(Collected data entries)
BEGIN
Definition demo_context : Context :=
  mkContext (JStr "0") JUndefined []
    {[ "0" := mkCharacter (JStr "alice.png") ]}.

(** The legend of [demo_cy] built on [demo_page], its first row clicked,
    and the second row of that legend. *)
Definition demo_locked : State :=
  @legend_run demo_host [ev_createLegend demo_cy; ev_click 0] demo_page.

Definition demo_item : LegendItem :=
  default (mkItem EmptyString (symbol_circle EmptyString) EmptyString false)
    (legend_item 1 demo_locked).

Definition demo_control : Control :=
  mkControl plain_input (JStr "30") false JUndefined.

(** The legend of [demo_cy] freshly built on [demo_page], and its second
    row. *)
Definition demo_built : State :=
  @legend_run demo_host [ev_createLegend demo_cy] demo_page.

Definition demo_row : LegendItem :=
  default (mkItem EmptyString (symbol_circle EmptyString) EmptyString false)
    (legend_item 1 demo_built).

(** [demo_page] with the width slider on it. *)
Definition demo_settings_page : State :=
  set_controls {[ "tl_node_width" := demo_control ]} demo_page.

(** A context whose character is not among the characters, and one with
    neither character nor group. *)
Definition demo_missing_context : Context :=
  mkContext (JStr "7") JUndefined [] ∅.

Definition demo_empty_context : Context :=
  mkContext (JNum 0) JUndefined [] ∅.

(** What [demo_host] prepares for [demo_context]. *)
Definition demo_data : list Element :=
  [ group_nodes
      (mkNode "alice.png" (Some "alice.png") None (Some "alice.png")
         (Some ["alice.png"])) ].

(** Two group chats: in a group chat [characterId] is [undefined] and
    [groupId] names the group. *)
Definition demo_groups : list Group :=
  [ mkGroup (JStr "g1") ["g1-chat"];
    mkGroup (JStr "g2") ["g2-chat-a"; "g2-chat-b"] ].

Definition demo_group1 : Context :=
  mkContext JUndefined (JStr "g1") demo_groups ∅.

Definition demo_group2 : Context :=
  mkContext JUndefined (JStr "g2") demo_groups ∅.

(** What [demo_host] prepares for the first group. *)
Definition demo_group1_data : list Element :=
  [ group_nodes
      (mkNode "g1-chat" None None (Some "g1-chat") (Some ["g1-chat"])) ].

(** A page with the width and the spacing controls, and stored settings
    that hold a node width of 40 and nothing else. *)
Definition demo_stored_page : State :=
  set_timeline (Some {[ "nodeWidth" := JNum 40 ]})
    (set_controls
       {[ "tl_node_width" := demo_control;
          "tl_spacing_factor" := demo_control ]}
       demo_page).

(** * Properties *)

Section Properties.

Context `{Host}.

(** ** Bookkeeping *)

Lemma issued_emit s c : issued s (emit c s) = [c].
Proof. unfold issued; simpl. by rewrite drop_app_length. Qed.

Lemma issued_emit2 s c d : issued s (emit d (emit c s)) = [c; d].
Proof.
  unfold issued; simpl. rewrite <- app_assoc. by rewrite drop_app_length.
Qed.

Lemma issued_refl s : issued s s = [].
Proof. unfold issued. by rewrite drop_all. Qed.

(** ** Strings *)

Lemma string_app_nil b : EmptyString +:+ b = b.
Proof. reflexivity. Qed.

Lemma string_app_cons c a b : String c a +:+ b = String c (a +:+ b).
Proof. reflexivity. Qed.

Lemma prefix_spec q : ∀ s,
  String.prefix q s = true ↔ ∃ rest, s = q +:+ rest.
Proof.
  induction q as [|c q IH]; intros s.
  - assert (String.prefix EmptyString s = true) as -> by (by destruct s).
    split; [intros _; by exists s | done].
  - destruct s as [|d s]; cbn [String.prefix].
    + split; [done | intros (rest & Hrest); done].
    + destruct (ascii_dec c d) as [->|Hne].
      * rewrite IH. split.
        -- intros (rest & ->). by exists rest.
        -- intros (rest & Heq). rewrite string_app_cons in Heq.
           injection Heq as ->. by exists rest.
      * split; [done|]. intros (rest & Heq).
        rewrite string_app_cons in Heq. by injection Heq as <- _.
Qed.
END
**WORK INSTRUCTIONS**
Quote every line of the records above, from the first down to the one holding "that hold a", exactly as written.

**YOUR SOLUTION**
Definition demo_context : Context :=
  mkContext (JStr "0") JUndefined []
    {[ "0" := mkCharacter (JStr "alice.png") ]}.

(** The legend of [demo_cy] built on [demo_page], its first row clicked,
    and the second row of that legend. *)
Definition demo_locked : State :=
  @legend_run demo_host [ev_createLegend demo_cy; ev_click 0] demo_page.

Definition demo_item : LegendItem :=
  default (mkItem EmptyString (symbol_circle EmptyString) EmptyString false)
    (legend_item 1 demo_locked).

Definition demo_control : Control :=
  mkControl plain_input (JStr "30") false JUndefined.

(** The legend of [demo_cy] freshly built on [demo_page], and its second
    row. *)
Definition demo_built : State :=
  @legend_run demo_host [ev_createLegend demo_cy] demo_page.

Definition demo_row : LegendItem :=
  default (mkItem EmptyString (symbol_circle EmptyString) EmptyString false)
    (legend_item 1 demo_built).

(** [demo_page] with the width slider on it. *)
Definition demo_settings_page : State :=
  set_controls {[ "tl_node_width" := demo_control ]} demo_page.

(** A context whose character is not among the characters, and one with
    neither character nor group. *)
Definition demo_missing_context : Context :=
  mkContext (JStr "7") JUndefined [] ∅.

Definition demo_empty_context : Context :=
  mkContext (JNum 0) JUndefined [] ∅.

(** What [demo_host] prepares for [demo_context]. *)
Definition demo_data : list Element :=
  [ group_nodes
      (mkNode "alice.png" (Some "alice.png") None (Some "alice.png")
         (Some ["alice.png"])) ].

(** Two group chats: in a group chat [characterId] is [undefined] and
    [groupId] names the group. *)
Definition demo_groups : list Group :=
  [ mkGroup (JStr "g1") ["g1-chat"];
    mkGroup (JStr "g2") ["g2-chat-a"; "g2-chat-b"] ].

Definition demo_group1 : Context :=
  mkContext JUndefined (JStr "g1") demo_groups ∅.

Definition demo_group2 : Context :=
  mkContext JUndefined (JStr "g2") demo_groups ∅.

(** What [demo_host] prepares for the first group. *)
Definition demo_group1_data : list Element :=
  [ group_nodes
      (mkNode "g1-chat" None None (Some "g1-chat") (Some ["g1-chat"])) ].

(** A page with the width and the spacing controls, and stored settings
    that hold a node width of 40 and nothing else. *)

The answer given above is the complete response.